3 reads that are worth your time.
The Sirens’ Call: How Attention Became the World's Most Endangered Resource by Chris Hayes
"As is so often the case, our revealed preferences are different than our stated ones. And who is to say what’s our real and true desire?"
Synopsis:
Chris Hayes, an MSNBC reporter, presents a sharp reflection on the slot-machine-like experience that is social media today. He explores why we're hooked, and what it takes to reclaim our attention. (Read here)
Standout Quotes:
On conspiracies: “Our theories of the world, imbued with neat causation, render the world legible—we will hold on to that legibility even at the cost of our lives.”
On reclaiming our minds: “If attention is the substance of life, then the question of what we pay attention to is the question of what our lives will be.”
On relationships: “We pay for a good with money, and we pay for our relationships with our attention.”
My Take:
It made me rethink how “free time” on social media is never actually free. Attention is currency, and we’re constantly spending it, even when we think we aren’t.
Christianity Was “Borderline Illegal” in Silicon Valley. Now It’s the New Religion.
“I guarantee you,” one Christian entrepreneur told me, “there are people leveraging Christianity to get closer to Peter Thiel.”
Synopsis:
In Silicon Valley, founders are swapping hoodies for halos, reshaping their identities, and even their faith, to align with the icons and investors who hold the power. (Read here)
My Take:
The most fascinating part is how AI’s rise has forced moral and ethical questions back into tech after a decade of growth-at-all-costs.
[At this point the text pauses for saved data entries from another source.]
(* ===== verification/VmCopy.v ===== *)
(** * Whole address spaces (vm.c): [setupkvm], [freevm] and [copyuvm]

    A new page directory with the kernel's mappings, the release of all that a directory
    owns, and the copy of a process's memory that [fork] makes.  The parent and the child are
    two directories over one memory: what the copy changes are pages that were free. *)

From S2P Require Import Prelude Params KMemory Kalloc Vm.

Lemma omap_length {A B} (f : A → option B) l : (length (omap f l) ≤ length l)%nat.
Proof. induction l as [|x l IH]; [done|]. cbn. destruct (f x); cbn; lia. Qed.

Section copy.
Context (kend kdata : Z).
Hypothesis kend_range : KERNLINK ≤ kend ≤ KERNBASE + PHYSTOP.
Abbreviation page_ok := (Kalloc.page_ok kend).
Abbreviation kmem_inv := (Kalloc.kmem_inv kend).
Abbreviation pgdir_inv := (Vm.pgdir_inv kend).
Abbreviation user_inv := (Vm.user_inv kend).
Abbreviation vm_inv := (Vm.vm_inv kend).
Abbreviation pt_ext := (Vm.pt_ext kend).

(** ** freevm *)

(** The page tables that are still to be freed when the loop is at entry [i]. *)
Record tables_from (s : kstate) (free : list Z) (pgdir : Z) (tabs : gmap Z Z) (i : Z) : Prop := {
  tf_kmem : kmem_inv s free;
  tf_page : page_ok pgdir ∧ pgdir ∉ free;
  tf_entry j : i ≤ j < 1024 →
    match tabs !! j with
    | Some t => entry (k_mem s) pgdir j = V2P t + 7
    | None => present (entry (k_mem s) pgdir j) = false
    end;
  tf_tab j t : i ≤ j → tabs !! j = Some t → 0 ≤ j < 1024 ∧ page_ok t ∧ (t ∉ free) ∧ (t ≠ pgdir);
  tf_inj j k t : tabs !! j = Some t → tabs !! k = Some t → j = k;
}.

Lemma tables_from_inv s free pgdir tabs : pgdir_inv s free pgdir tabs → tables_from s free pgdir tabs 0.
Proof. intros HI. split; try apply HI. intros j t _ Ht. by apply (pd_tab _ _ _ _ _ HI). Qed.

(** One table is freed. *)
Lemma tables_from_next s free pgdir tabs i t :
  tables_from s free pgdir tabs i → 0 ≤ i < 1024 → tabs !! i = Some t →
  ∃ s', Kalloc.kfree kend t s = Ok (tt, s') ∧ tables_from s' (t :: free) pgdir tabs (i + 1) ∧
    ∀ p, aligned p → p ≠ t → same_page (k_mem s) (k_mem s') p.
Proof.
  intros [Hk [Hp Hpf] He Ht Hi] Hr Hti. destruct (Ht i t) as (_ & Hpt & Htf & Htp); [lia|done|].
  destruct (kfree_pushes _ kend_range s free t Hk Hpt Htf) as (s' & E & Hk' & _ & Hs).
  assert (∀ p, aligned p → p ≠ t → same_page (k_mem s) (k_mem s') p) as Hsame.
  { intros p Ha Hn x Hx. apply Hs. intros Hx'. apply Hn. apply (pages_apart p t x); [done|apply Hpt|done|done]. }
  exists s'. split; [done|]. split; [|done]. split; [done| | | |done].
  - split; [done|]. apply not_elem_of_cons. split; [congruence|done].
  - intros j Hj. rw (entry_ext (k_mem s)); [lia|apply Hsame; [apply Hp|congruence]|]. apply He. lia.
  - intros j u Hj Hu. destruct (Ht j u) as (? & ? & ? & ?); [lia|done|]. do 2 (split; [done|]). split; [|done].
    apply not_elem_of_cons. split; [|done]. intros ->. assert (j = i) by by eapply Hi. lia.
Qed.

Lemma freevm_loop_ok n : ∀ i s free pgdir tabs, tables_from s free pgdir tabs i → 0 ≤ i → i + Z.of_nat n = 1024 →
  ∃ s' free', freevm_loop kend n pgdir i s = Ok (tt, s') ∧ kmem_inv s' free' ∧ (pgdir ∉ free') ∧
    (∀ p, p ∈ free' ↔ p ∈ free ∨ ∃ j, i ≤ j ∧ tabs !! j = Some p) ∧
    ∀ p, aligned p → p ∉ free' → same_page (k_mem s) (k_mem s') p.
Proof.
  induction n as [|n IH]; intros i s free pgdir tabs HT Hi Hn; cbn [freevm_loop].
  - exists s, free. split; [done|]. split; [apply HT|]. split; [apply HT|]. split; [|done]. intros p. split; [by left|]. intros [?|(j & Hj & Htj)]; [done|].
    destruct (tf_tab _ _ _ _ _ HT j p Hj Htj). lia.
  - rw /load32. mget. rw -/(entry _ _ _). pose proof (tf_entry _ _ _ _ _ HT i ltac:(lia)) as He. destruct (tabs !! i) as [t|] eqn:Hti.
    + destruct (tf_tab _ _ _ _ _ HT i t) as (_ & Hpt & Htf & Htp); [lia|done|]. rw He (present_new _ kend_range t Hpt) -/(frame _).
      destruct (entry_parts _ kend_range t 7 Hpt) as (_ & _ & _ & -> & _); [lia|].
      destruct (tables_from_next s free pgdir tabs i t HT) as (s1 & E1 & HT1 & S1); [lia|done|]. mgo E1.
      destruct (IH (i + 1) s1 (t :: free) pgdir tabs HT1) as (s' & f' & E & Hk & Hp & Hf & Hs); [lia|lia|].
      exists s', f'. split; [done|]. split; [done|]. split; [done|]. assert (t ∈ f') as Htf' by (apply Hf; left; apply list_elem_of_here). split.
      * intros p. rw Hf elem_of_cons. split.
        -- intros [ [->|?]|(j & Hj & ?)]; [right; by exists i|by left|right; exists j; split; [lia|done] ].
        -- intros [?|(j & Hj & Htj)]; [by auto|]. destruct (decide (j = i)) as [->|]; [left; left; congruence|]. right. exists j. split; [lia|done].
      * intros p Ha Hpf x Hx. rw (Hs p) //. apply (S1 p); [done|by intros ->|done].
    + rw He. mget. destruct (IH (i + 1) s free pgdir tabs) as (s' & f' & E & Hk & Hp & Hf & Hs); [|lia|lia|].
      { destruct HT as [? ? He' Ht' ?]. split; [done..| | |done]; [intros j Hj; apply He'; lia|intros j t Hj; apply Ht'; lia]. }
      exists s', f'. split; [done|]. split; [done|]. split; [done|]. split; [|done]. intros p. rw Hf. split; (intros [?|(j & Hj & ?)]; [by left|right; exists j]).
      * split; [lia|done].
      * split; [|done]. destruct (decide (j = i)) as [->|]; [congruence|lia].
Qed.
It’s a weird, almost dystopian collision of innovation and belief.
Social Currency with Sammy Cohen
"It is in the interest of most social media companies to have unhealthy users."
Synopsis:
Bill Ready, CEO of Pinterest, shares data and insights about controversial changes he’s made since taking on the role, including banning users under 16, and why going against rage-bait algorithms has actually paid off for the business. (Listen here)
Thoughts & Questions:
Are algorithms optimizing for time spent or time well spent?
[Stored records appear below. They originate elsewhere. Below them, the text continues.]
Lemma fork_inv R s l n ini me :
  st s l n ini (Some me) → tinv R l n ini (Some me) → n < 2147483647 →
  wlp (fork forkret_addr trapret_addr) (λ _, pinv R) s.
Proof.
  intros Hs HI Hn. destruct (tinv_me _ _ _ _ _ HI) as (pm & Hpm & Er).
  pose proof (t_next _ _ _ _ (proj1 HI)) as Hn0.
  assert (s32 (n + 1) = n + 1) as En by (apply s32_small; lia).
  rw /fork. sgo. apply wlp_bind. eapply st_allocproc; [done|..].
  - intros t Ht. sgo. by eapply pinv_st.
  - intros t i p Hp Hu Ht. sgo. eapply pinv_st; [done|]. rw En. eapply tinv_unused; try done. lia.
  - intros t np p k Hp Hu Hk Ht. rw En in Ht.
    assert (np < length l)%nat by by eapply lookup_lt_Some.
    assert (me ≠ np) by (intros ->; congruence).
    do 4 sgo. destruct (Z.eqb_spec a 0) as [->|Hpg].
    + do 5 sgo. eapply pinv_st; [done|]. eapply tinv_unused; try done. lia.
    + do 10 sgo. apply wlp_bind. eapply st_fork_files; [done..|]. intros t' fs' Ht'. sgo.
      apply wlp_bind. apply (wlp_mono _ (λ _ t, ∃ p', p_state p' = EMBRYO ∧
        p_pid p' = n ∧ p_kstack p' = k ∧ p_pgdir p' = a ∧ p_parent p' = Some me ∧
        st t (<[np := p']> l) (n + 1) ini (Some me))).
      { destruct (p_cwd pm); [|apply wlp_panic]. do 2 sgo. eexists. split_and!; [| | | | |eassumption]; done. }
      intros _ u (p' & E1 & E2 & E3 & E4 & E5 & Hu'). do 7 sgo. eapply pinv_st; [done|].
      eapply tinv_new; simpl; try done; [congruence..|]. rw E5. intros j [= <-].
      exists pm. split; [done|]. rw /active Er. set_solver.
Qed.
Lemma st_exit_files me fds Q s l n ini o :
  st s l n ini o → (me < length l)%nat →
  (∀ s' l', Forall2 quiet l l' → st s' l' n ini o → Q tt s') → wlp (exit_files me fds) Q s.
Proof.
  revert s l. induction fds as [|fd fds IH] => s l Hs Hme HQ; simpl.
  { apply wlp_ret, (HQ s l); [apply quiet_refl'|done]. }
  destruct (lookup_lt_is_Some_2 _ _ Hme) as [p Hp]. sgo. apply wlp_bind.
  apply (wlp_mono _ (λ _ t, ∃ l', Forall2 quiet l l' ∧ st t l' n ini o)).
  { destruct (p_ofile p !! fd) as [[f|]|].
    2,3: apply wlp_ret; exists l; split; [apply quiet_refl'|done].
    sgo. apply wlp_bind. eapply st_wakeups; [done|]. intros t l1 Hq Ht.
    destruct (Forall2_lookup_l _ _ _ _ _ Hq Hp) as (p1 & Hp1 & _). sgo.
    eexists. split; [|done]. eapply quiet_trans'; [done|]. eapply quiet_insert; [done|].
    split_and!; try done. by left. }
  intros _ t (l1 & Hq & Ht). eapply IH; [done|by rw -(Forall2_length _ _ _ Hq)|].
  intros t' l2 Hq'. apply HQ. by eapply quiet_trans'.
Qed.

Lemma st_exit_reparent R me idxs Q s l n ini o :
  st s l n ini o → tinv R l n ini o → ini ≠ Some me → Forall (λ i, i < length l)%nat idxs →
  (∀ i p, l !! i = Some p → i ∉ idxs → p_parent p ≠ Some me) →
  (∀ s' l', st s' l' n ini o → tinv R l' n ini o →
     (∀ i p, l' !! i = Some p → p_parent p ≠ Some me) → Q tt s') →
  wlp (exit_reparent me idxs) Q s.
Proof.
  intros Hs HI Hini. revert s l Hs HI.
  induction idxs as [|i idxs IH] => s l Hs HI Hb Hdone HQ; simpl.
  { apply wlp_ret. eapply HQ; [done..|]. intros i p Hp. apply (Hdone i p Hp). set_solver. }
  apply Forall_cons in Hb as [Hi Hb]. destruct (lookup_lt_is_Some_2 _ _ Hi) as [p Hp].
  sgo. apply wlp_bind.
  apply (wlp_mono _ (λ _ t, ∃ l', length l' = length l ∧ tinv R l' n ini o ∧ st t l' n ini o ∧
    ∀ j q, l' !! j = Some q → j ∉ idxs → p_parent q ≠ Some me)).
  2: { intros _ t (l' & El & HI' & Ht & Hd). eapply IH; [done..|by rw El|done|done]. }
  case_decide as Hpar.
  - do 3 sgo.
    assert (∀ j q, <[i := set_parent ini p]> l !! j = Some q → j ∉ idxs → p_parent q ≠ Some me) as Hd.
    { intros j q [(<- & <- & _)|[Hne Hq]]%list_lookup_insert_Some Hj; [done|].
      apply (Hdone j q Hq). set_solver. }
    case_decide; sgo.
    + eexists. split_and!; [| |exact Hs|].
      * by rw length_fmap length_insert.
      * eapply tinv_quiet; [by apply tinv_reparent|apply quiet_wakeup].
      * intros j q. rw list_lookup_fmap fmap_Some. intros (q' & Hq' & ->) Hj.
        rw /wakeup1_proc. case_decide; exact (Hd j q' Hq' Hj).
    + eexists. split_and!; [| |exact Hs|exact Hd].
      * by rw length_insert.
      * by apply tinv_reparent.
  - apply wlp_ret. exists l. split_and!; [done..|]. intros j q Hq Hj.
    destruct (decide (j = i)) as [->|]; [congruence|]. apply (Hdone j q Hq). set_solver.
Qed.

Lemma exit_inv R s l n ini me :
  st s l n ini (Some me) → tinv R l n ini (Some me) → wlp exit (λ _, pout R me) s.
Proof.
  intros Hs HI. destruct (tinv_me _ _ _ _ _ HI) as (pm & Hpm & _).
  assert (me < length l)%nat by by eapply lookup_lt_Some.
  rw /exit. do 2 sgo. case_decide as Hini; [apply wlp_panic|].
  apply wlp_bind. eapply st_exit_files; [done..|]. intros t l1 Hq1 Ht.
  destruct (Forall2_lookup_l _ _ _ _ _ Hq1 Hpm) as (p1 & Hp1 & _). do 2 sgo. apply wlp_bind.
  apply (wlp_mono _ (λ _ u, ∃ l2, Forall2 quiet l1 l2 ∧ st u l2 n ini (Some me))).
  { destruct (p_cwd p1); [|apply wlp_panic]. sgo. eapply st_wakeups; [done|]. eauto. }
  intros _ t2 (l2 & Hq2 & Ht2). sgo. apply wlp_bind. eapply st_wakeups; [done|].
  intros t3 l3 Hq3 Ht3.
  assert (tinv R l3 n ini (Some me)) as HI3.
  { eapply tinv_quiet; [done|]. eapply quiet_trans'; [done|]. by eapply quiet_trans'. }
  destruct (tinv_me _ _ _ _ _ HI3) as (p3 & Hp3 & _).
  assert (me < length l3)%nat by by eapply lookup_lt_Some. do 4 sgo.
  apply wlp_bind. eapply (st_exit_reparent R); [done| |done|..].
  { eapply tinv_quiet; [|apply quiet_wakeup]. eapply tinv_quiet; [done|].
    eapply quiet_insert; [done|]. split_and!; try done. by left. }
  { apply Forall_seq => j Hj. rw length_fmap length_insert (t_len _ _ _ _ (proj1 HI3)). lia. }
  { intros i p Hi Hn. exfalso. apply Hn, elem_of_seq. apply lookup_lt_Some in Hi.
    rw length_fmap length_insert (t_len _ _ _ _ (proj1 HI3)) in Hi. lia. }
  intros t4 l4 Ht4 HI4 Hch. destruct (tinv_me _ _ _ _ _ HI4) as (p4 & Hp4 & _). sgo.
  eapply st_sched; [done|]. intros b t5 Ht5. eapply pout_st; [done|]. by apply tinv_zombie.
Qed.
Lemma st_wait_scan R me idxs hk Q s l n ini o :
  st s l n ini o → tinv R l n ini o → Forall (λ i, i < length l)%nat idxs →
  (∀ b s', st s' l n ini o → Q (inr b) s') → (∀ pid s', pinv R s' → Q (inl pid) s') →
  wlp (wait_scan me idxs hk) Q s.
Proof.
  intros Hs HI Hb HQ1 HQ2. revert s hk Hs.
  induction Hb as [|i idxs Hi Hb IH] => s hk Hs; simpl; [by apply wlp_ret, HQ1|].
  destruct (lookup_lt_is_Some_2 _ _ Hi) as [p Hp]. sgo. case_decide; [by apply IH|].
  sgo. case_decide as Hz; [|by apply IH]. do 12 sgo. sgo. apply HQ2.
  eapply pinv_st; [done|]. by eapply tinv_reap.
Qed.

(** Still on the CPU, or on the way to the scheduler. *)
Definition stays_or_leaves R me (r : Z + bool) s : Prop :=
  match r with inl _ => pinv R s | inr _ => pout R me s end.

Lemma wait_round_inv R s l n ini me :
  st s l n ini (Some me) → tinv R l n ini (Some me) → wlp wait_round (stays_or_leaves R me) s.
Proof.
  intros Hs HI. destruct (tinv_me _ _ _ _ _ HI) as (pm & Hpm & _). rw /wait_round. sgo.
  apply wlp_bind. eapply st_wait_scan; [done..| | |].
  - apply Forall_seq => j Hj. rw (t_len _ _ _ _ (proj1 HI)). lia.
  - intros b t Ht. sgo. destruct (negb b || _); [do 2 sgo; by eapply pinv_st|].
    apply wlp_bind. eapply wlp_mono; [by eapply sleep_inv|]. intros c u Hu. by apply wlp_ret.
  - intros pid t Ht. by apply wlp_ret.
Qed.

Lemma wait_inv R s l n ini me :
  st s l n ini (Some me) → tinv R l n ini (Some me) → wlp wait (stays_or_leaves R me) s.
Proof. intros Hs HI. rw /wait. sgo. by eapply wait_round_inv. Qed.

Lemma st_sched_return b Q s l n ini o :
  st s l n ini o → (∀ s', st s' l n ini o → Q tt s') → wlp (sched_return b) Q s.
Proof. intros (?&?&?&?) HQ. apply wlp_on_cpu, wlp_modify, HQ. by split_and!. Qed.

Lemma yield_return_inv R b s l n ini o :
  st s l n ini o → tinv R l n ini o → wlp (yield_return b) (λ _, pinv R) s.
Proof.
  intros Hs HI. rw /yield_return. apply wlp_bind. eapply st_sched_return; [done|].
  intros t Ht. sgo. by eapply pinv_st.
Qed.

Lemma st_sleep_return R me lk b Q s l n ini :
  st s l n ini (Some me) → tinv R l n ini (Some me) →
  (∀ s' l', st s' l' n ini (Some me) → tinv R l' n ini (Some me) → Q tt s') →
  wlp (sleep_return me lk b) Q s.
Proof.
  intros Hs HI HQ. destruct (tinv_me _ _ _ _ _ HI) as (pm & Hpm & _). rw /sleep_return.
  apply wlp_bind. eapply st_sched_return; [done|]. intros t Ht. sgo.
  assert (tinv R (<[me := set_chan CNull pm]> l) n ini (Some me)).
  { eapply tinv_quiet; [done|]. eapply quiet_insert; [done|]. split_and!; try done. by left. }
  case_decide; sgo; [sgo|]; by eapply HQ.
Qed.

Lemma wait_return_inv R b s l n ini me :
  st s l n ini (Some me) → tinv R l n ini (Some me) →
  wlp (wait_return me b) (stays_or_leaves R me) s.
Proof.
  intros Hs HI. rw /wait_return. apply wlp_bind. eapply st_sleep_return; [done..|].
  intros t l' Ht HI'. by eapply wait_round_inv.
Qed.

Lemma st_switchuvm i p Q s l n ini o :
  st s l n ini o → l !! i = Some p → (∀ s', st s' l n ini o → Q tt s') → wlp (switchuvm i) Q s.
Proof.
  intros Hs Hp HQ. rw /switchuvm. do 2 sgo. case_match; [apply wlp_panic|].
  case_match; [apply wlp_panic|]. destruct Hs as (?&?&?&?).
  apply wlp_bind, wlp_on_cpu, wlp_pushcli => c1 E1. apply wlp_bind, wlp_on_cpu, wlp_mycpu.
  apply wlp_bind, wlp_on_env => _ e. apply wlp_on_cpu, wlp_popcli => c2 E2. apply HQ.
  simpl in *. split_and!; simpl; congruence.
Qed.

Lemma growproc_inv R x s l n ini me :
  st s l n ini (Some me) → tinv R l n ini (Some me) → wlp (growproc x) (λ _, pinv R) s.
Proof.
  intros Hs HI. destruct (tinv_me _ _ _ _ _ HI) as (pm & Hpm & _). rw /growproc. do 3 sgo.
  assert (me < length l)%nat by by eapply lookup_lt_Some.
  apply wlp_bind. apply (wlp_mono _ (λ _ t, st t l n ini (Some me))).
  { case_match; [|case_match]; repeat sgo; done. }
  intros [sz|] t Ht; [|sgo; by eapply pinv_st]. sgo. apply wlp_bind.
  eapply st_switchuvm; [done|slot|]. intros t' Ht'. sgo. eapply pinv_st; [done|].
  eapply tinv_quiet; [done|]. eapply quiet_insert; [done|]. split_and!; try done. by left.
Qed.

Lemma find_winner_runnable ps k w t i :
  find_winner ps k w t = Some i →
  ∃ p, (k ≤ i)%nat ∧ ps !! (i - k)%nat = Some p ∧ p_state p = RUNNABLE.
Proof.
  revert k t. induction ps as [|p ps IH] => k t /=; [done|].
  assert (∀ q, ps !! (i - S k)%nat = Some q → (S k ≤ i)%nat → (p :: ps) !! (i - k)%nat = Some q) as Hs.
  { intros q Hq Hk. by replace (i - k)%nat with (S (i - S k)) by lia. }
  case_decide as Hst; [|case_match].
  - intros (q & ? & ? & ?)%IH. exists q. split_and!; [lia|by apply Hs|done].
  - intros [= <-]. exists p. rw Nat.sub_diag. by split_and!.
  - intros (q & ? & ? & ?)%IH. exists q. split_and!; [lia|by apply Hs|done].
Qed.

Lemma scheduler_inv R s l n ini :
  st s l n ini None → tinv R l n ini None →
  wlp scheduler (λ o s', pinv R s' ∧ c_proc (ps_cpu s') = o) s.
Proof.
  intros Hs HI. rw /scheduler. apply wlp_bind, wlp_on_cpu, wlp_modify.
  assert (st (set_cpu (set_if true (ps_cpu s)) s) l n ini None) as Hs'.
  { destruct Hs as (?&?&?&?). by split_and!. }
  clear Hs. do 2 sgo.
  assert (∀ t : pstate K, st t l n ini None →
    wlp (on_cpu (release Lk_ptable) ;; mret None)
      (λ o s', pinv R s' ∧ c_proc (ps_cpu s') = o) t) as Hnone.
  { intros t Ht. do 2 sgo. split; [by eapply pinv_st|]. by destruct Ht as (_&_&_&?). }
  case_match; [|by apply Hnone].
  apply wlp_bind, wlp_bind, wlp_gets, wlp_bind, wlp_modify, wlp_ret.
  destruct (find_winner _ _ _ _) as [i|] eqn:Hf.
  2: { apply Hnone. destruct Hs' as (?&?&?&?). by split_and!. }
  apply find_winner_runnable in Hf as (p & _ & Hp & Hr). rw Nat.sub_0_r in Hp.
  apply wlp_bind, wlp_on_cpu, wlp_modify. apply wlp_bind.
  eapply st_switchuvm; [|done|].
  { destruct Hs' as (?&?&?&?). split_and!; done. }
  intros t Ht. do 2 sgo. split; [|by destruct Ht as (_&_&_&?)].
  eapply pinv_st; [done|]. by apply tinv_dispatch.
Qed.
Pinterest says yes to healthy users:
8 straight quarters of record-high user growth.
Gen Z is now their largest demographic.
You’ll look longer at things that trigger you.
On TikTok, the only thing you choose is how long you watch, not what you see.
Apart from drug dealers, tech companies are the only ones who call their clients "users."
My Take:
I love that Pinterest is confirming that ethical tech can still be profitable.